- [WORK ITEM]
In the entries below, find every line with "library" and copy it.
*** Opening PROVIDED DATA ***
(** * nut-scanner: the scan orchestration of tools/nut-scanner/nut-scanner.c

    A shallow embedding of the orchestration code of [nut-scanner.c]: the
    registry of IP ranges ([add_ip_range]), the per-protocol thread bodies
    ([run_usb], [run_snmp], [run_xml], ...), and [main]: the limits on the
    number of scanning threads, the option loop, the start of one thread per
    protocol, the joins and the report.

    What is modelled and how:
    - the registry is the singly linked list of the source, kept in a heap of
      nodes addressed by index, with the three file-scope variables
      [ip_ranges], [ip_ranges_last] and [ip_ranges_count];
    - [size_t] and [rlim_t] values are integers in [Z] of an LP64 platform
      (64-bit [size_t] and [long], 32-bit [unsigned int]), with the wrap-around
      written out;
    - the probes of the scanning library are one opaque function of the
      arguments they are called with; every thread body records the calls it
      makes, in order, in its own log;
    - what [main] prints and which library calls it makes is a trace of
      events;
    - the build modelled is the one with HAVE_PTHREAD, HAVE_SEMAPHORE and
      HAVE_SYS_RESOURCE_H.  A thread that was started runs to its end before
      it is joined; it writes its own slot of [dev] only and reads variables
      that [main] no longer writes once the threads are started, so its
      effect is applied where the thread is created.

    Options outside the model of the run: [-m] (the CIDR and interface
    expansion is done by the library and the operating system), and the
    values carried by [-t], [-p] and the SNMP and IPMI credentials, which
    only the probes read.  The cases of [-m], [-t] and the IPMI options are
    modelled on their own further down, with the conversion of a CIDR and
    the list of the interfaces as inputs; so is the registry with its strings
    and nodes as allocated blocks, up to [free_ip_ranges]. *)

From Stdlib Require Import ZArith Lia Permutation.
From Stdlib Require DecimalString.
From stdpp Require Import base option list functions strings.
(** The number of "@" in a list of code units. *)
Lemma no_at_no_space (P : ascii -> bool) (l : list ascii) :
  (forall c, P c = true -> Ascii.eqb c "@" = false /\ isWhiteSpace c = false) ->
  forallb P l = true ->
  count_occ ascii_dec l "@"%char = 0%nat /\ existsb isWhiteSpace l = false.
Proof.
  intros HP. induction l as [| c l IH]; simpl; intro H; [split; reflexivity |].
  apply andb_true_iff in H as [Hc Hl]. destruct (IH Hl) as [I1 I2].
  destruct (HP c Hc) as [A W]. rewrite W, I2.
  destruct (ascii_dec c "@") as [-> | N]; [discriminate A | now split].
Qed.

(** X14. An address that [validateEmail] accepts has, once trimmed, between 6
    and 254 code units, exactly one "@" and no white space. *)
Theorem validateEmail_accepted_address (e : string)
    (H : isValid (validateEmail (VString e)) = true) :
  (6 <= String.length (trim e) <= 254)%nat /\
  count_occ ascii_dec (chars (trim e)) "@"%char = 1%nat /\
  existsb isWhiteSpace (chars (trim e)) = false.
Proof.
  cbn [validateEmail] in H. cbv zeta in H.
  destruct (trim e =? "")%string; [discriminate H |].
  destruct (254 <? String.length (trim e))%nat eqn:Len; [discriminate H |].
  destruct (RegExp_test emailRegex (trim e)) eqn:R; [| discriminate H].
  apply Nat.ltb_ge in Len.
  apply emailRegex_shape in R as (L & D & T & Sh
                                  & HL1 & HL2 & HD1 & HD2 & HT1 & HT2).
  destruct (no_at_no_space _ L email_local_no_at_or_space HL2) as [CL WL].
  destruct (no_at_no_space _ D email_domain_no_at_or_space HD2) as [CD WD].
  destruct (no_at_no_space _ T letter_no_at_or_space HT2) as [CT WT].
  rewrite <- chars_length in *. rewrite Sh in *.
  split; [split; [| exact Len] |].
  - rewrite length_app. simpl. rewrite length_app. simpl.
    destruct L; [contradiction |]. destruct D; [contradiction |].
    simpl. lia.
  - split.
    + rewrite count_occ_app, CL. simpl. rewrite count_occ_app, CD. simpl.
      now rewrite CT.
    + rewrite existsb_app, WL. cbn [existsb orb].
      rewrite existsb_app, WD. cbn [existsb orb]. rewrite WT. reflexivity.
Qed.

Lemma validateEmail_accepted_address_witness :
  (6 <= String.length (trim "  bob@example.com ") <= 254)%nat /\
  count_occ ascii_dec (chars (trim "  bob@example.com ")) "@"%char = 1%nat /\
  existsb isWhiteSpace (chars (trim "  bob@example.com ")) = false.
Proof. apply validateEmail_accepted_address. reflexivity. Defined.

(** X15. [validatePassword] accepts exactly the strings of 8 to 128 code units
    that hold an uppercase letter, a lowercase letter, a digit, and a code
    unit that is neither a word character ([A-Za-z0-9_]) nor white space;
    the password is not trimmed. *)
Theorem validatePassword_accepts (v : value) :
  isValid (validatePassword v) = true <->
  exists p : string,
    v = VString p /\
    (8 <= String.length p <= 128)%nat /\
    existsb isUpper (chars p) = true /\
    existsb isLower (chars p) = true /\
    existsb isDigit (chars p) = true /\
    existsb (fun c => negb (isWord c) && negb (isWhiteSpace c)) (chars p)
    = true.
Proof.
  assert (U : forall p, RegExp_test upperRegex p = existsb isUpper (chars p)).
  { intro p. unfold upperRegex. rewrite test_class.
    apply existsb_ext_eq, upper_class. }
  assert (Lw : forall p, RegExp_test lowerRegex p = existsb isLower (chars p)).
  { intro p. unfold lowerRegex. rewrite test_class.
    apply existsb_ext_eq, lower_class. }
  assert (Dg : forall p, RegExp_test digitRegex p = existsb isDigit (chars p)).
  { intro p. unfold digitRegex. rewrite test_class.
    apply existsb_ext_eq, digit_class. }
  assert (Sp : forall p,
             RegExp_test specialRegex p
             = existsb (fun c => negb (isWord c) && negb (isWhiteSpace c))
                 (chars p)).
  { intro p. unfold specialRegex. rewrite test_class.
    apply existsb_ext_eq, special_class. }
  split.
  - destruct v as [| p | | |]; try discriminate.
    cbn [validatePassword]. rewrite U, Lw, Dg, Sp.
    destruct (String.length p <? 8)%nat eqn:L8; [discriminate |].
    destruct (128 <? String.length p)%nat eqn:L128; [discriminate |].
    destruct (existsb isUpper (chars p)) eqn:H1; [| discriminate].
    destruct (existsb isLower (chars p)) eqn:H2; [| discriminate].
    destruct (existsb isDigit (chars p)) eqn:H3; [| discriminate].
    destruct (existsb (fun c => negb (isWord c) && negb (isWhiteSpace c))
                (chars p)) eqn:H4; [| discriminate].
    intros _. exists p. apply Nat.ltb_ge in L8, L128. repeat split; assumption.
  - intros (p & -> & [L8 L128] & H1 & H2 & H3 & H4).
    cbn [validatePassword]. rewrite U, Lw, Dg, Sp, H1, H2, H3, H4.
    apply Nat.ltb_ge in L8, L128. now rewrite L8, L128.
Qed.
*** Closing PROVIDED DATA ***
- [SOLUTION TO THIS TASK]
    - the probes of the scanning library are one opaque function of the
    - what [main] prints and which library calls it makes is a trace of
    expansion is done by the library and the operating system), and the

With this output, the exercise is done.